- **Task instructions**
Copy the data exactly from the line that contains "p2pPort : Z;" through the line that contains "maxInbound : Z;", keeping both end lines and leaving out everything else.

- **Excerpted records**
%%

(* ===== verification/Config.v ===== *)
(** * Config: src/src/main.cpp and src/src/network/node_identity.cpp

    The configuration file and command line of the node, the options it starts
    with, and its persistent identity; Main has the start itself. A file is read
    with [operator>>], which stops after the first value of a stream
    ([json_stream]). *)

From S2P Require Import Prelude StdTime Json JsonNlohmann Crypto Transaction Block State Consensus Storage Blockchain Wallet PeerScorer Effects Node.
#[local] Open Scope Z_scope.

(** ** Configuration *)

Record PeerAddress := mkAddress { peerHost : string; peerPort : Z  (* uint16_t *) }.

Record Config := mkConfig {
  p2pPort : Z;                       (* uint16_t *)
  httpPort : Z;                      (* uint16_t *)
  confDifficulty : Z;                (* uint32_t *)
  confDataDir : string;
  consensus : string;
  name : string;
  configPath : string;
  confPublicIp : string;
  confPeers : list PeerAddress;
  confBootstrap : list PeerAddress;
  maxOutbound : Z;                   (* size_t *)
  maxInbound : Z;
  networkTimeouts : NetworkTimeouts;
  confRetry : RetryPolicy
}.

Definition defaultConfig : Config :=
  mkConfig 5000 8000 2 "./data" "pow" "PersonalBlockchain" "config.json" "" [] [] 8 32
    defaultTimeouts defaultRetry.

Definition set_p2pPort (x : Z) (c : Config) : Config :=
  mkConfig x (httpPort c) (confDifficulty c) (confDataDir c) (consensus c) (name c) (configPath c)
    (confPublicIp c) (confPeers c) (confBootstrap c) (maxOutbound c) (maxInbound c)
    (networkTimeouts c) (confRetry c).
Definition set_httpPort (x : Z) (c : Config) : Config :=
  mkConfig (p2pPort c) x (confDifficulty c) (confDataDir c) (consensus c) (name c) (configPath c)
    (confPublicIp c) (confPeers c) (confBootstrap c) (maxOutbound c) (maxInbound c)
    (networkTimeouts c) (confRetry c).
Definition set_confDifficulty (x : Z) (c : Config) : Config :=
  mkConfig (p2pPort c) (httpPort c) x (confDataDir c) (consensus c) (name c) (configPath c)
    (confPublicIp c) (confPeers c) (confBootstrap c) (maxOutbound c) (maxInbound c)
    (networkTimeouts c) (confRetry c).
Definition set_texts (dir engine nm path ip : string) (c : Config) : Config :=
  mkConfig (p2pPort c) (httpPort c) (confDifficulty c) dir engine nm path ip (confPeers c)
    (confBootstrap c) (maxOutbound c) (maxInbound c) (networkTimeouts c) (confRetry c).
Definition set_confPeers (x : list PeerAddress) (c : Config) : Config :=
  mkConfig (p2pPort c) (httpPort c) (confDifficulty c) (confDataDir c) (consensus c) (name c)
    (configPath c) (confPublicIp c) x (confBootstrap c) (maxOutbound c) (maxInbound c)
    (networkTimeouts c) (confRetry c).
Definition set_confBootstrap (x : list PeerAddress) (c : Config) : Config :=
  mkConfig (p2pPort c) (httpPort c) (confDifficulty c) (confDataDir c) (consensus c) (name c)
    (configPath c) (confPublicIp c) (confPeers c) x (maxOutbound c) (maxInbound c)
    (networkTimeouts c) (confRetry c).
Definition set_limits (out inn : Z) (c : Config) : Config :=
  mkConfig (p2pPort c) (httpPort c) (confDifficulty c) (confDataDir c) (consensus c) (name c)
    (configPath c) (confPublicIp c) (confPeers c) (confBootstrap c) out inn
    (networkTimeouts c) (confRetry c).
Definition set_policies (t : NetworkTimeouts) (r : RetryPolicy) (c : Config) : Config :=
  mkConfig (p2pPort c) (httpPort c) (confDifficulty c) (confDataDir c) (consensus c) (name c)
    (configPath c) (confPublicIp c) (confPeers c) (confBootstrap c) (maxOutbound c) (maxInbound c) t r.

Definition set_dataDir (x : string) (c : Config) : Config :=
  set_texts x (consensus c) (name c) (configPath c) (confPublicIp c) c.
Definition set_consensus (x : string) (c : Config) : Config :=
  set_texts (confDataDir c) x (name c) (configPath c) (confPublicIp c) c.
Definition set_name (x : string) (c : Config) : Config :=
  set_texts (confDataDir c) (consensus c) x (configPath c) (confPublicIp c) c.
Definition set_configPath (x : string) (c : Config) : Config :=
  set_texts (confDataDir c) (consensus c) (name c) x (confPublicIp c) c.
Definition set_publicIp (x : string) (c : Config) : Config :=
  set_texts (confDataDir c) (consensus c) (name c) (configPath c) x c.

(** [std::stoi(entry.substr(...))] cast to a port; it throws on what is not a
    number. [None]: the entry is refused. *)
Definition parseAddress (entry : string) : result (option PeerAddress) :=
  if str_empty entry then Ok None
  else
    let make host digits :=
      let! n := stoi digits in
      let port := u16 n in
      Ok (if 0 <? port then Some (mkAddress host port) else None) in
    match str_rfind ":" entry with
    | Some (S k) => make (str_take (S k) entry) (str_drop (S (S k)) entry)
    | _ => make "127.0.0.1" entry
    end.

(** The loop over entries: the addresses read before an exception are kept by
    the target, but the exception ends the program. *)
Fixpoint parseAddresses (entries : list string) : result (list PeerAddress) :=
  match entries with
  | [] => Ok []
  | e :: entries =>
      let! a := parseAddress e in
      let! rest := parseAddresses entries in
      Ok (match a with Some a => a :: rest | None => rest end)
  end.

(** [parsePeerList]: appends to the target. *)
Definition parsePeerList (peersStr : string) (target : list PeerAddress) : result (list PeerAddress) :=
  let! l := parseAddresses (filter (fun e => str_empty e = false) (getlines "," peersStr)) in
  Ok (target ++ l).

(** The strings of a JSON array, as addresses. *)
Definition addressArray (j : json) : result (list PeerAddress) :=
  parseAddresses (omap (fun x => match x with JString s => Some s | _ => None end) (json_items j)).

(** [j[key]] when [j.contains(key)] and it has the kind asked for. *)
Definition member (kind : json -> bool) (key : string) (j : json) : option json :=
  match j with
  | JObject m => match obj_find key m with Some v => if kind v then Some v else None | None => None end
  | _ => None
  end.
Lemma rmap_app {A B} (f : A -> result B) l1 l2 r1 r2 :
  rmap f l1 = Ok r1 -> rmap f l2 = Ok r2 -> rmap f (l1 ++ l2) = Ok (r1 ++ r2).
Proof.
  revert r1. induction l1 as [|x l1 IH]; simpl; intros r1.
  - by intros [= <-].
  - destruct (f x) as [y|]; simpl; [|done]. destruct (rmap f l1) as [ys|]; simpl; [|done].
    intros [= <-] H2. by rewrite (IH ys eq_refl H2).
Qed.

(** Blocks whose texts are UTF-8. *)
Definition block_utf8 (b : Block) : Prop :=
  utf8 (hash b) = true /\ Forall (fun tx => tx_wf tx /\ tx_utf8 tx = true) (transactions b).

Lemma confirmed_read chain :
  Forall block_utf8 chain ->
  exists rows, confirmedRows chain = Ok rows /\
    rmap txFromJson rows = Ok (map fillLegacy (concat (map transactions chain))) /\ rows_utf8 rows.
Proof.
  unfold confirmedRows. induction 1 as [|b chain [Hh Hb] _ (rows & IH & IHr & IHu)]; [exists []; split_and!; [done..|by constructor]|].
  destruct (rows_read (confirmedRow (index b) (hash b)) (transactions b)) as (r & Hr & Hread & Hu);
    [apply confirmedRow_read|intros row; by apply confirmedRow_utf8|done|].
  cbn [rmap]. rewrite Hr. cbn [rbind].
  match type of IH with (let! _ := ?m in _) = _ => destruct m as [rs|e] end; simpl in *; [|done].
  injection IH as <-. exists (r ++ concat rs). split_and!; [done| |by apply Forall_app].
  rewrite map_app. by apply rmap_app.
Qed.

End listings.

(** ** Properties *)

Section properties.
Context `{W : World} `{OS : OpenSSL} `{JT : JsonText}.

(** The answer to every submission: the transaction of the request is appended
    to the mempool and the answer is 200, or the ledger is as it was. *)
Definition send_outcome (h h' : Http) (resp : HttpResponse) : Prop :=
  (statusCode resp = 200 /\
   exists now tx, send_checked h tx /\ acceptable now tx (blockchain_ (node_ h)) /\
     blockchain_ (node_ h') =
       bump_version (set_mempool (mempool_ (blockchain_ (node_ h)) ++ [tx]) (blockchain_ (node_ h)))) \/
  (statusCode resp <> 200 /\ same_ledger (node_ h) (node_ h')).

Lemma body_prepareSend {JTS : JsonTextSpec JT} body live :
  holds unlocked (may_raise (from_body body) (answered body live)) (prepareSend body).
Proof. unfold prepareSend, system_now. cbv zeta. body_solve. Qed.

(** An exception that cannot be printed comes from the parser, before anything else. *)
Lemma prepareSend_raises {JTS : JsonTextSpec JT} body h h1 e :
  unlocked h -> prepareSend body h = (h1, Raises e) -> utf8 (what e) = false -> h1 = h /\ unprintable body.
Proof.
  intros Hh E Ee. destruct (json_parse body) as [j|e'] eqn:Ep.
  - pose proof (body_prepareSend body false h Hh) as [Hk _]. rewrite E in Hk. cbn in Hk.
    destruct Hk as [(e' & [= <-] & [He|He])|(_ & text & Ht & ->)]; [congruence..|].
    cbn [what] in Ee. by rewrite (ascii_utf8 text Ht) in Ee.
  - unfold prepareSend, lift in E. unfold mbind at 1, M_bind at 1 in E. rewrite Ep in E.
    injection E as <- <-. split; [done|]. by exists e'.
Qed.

%%

- **Solution for this exercise**
  p2pPort : Z;                       (* uint16_t *)
  httpPort : Z;                      (* uint16_t *)
  confDifficulty : Z;                (* uint32_t *)
  confDataDir : string;
  consensus : string;
  name : string;
  configPath : string;
  confPublicIp : string;
  confPeers : list PeerAddress;
  confBootstrap : list PeerAddress;
  maxOutbound : Z;                   (* size_t *)
  maxInbound : Z;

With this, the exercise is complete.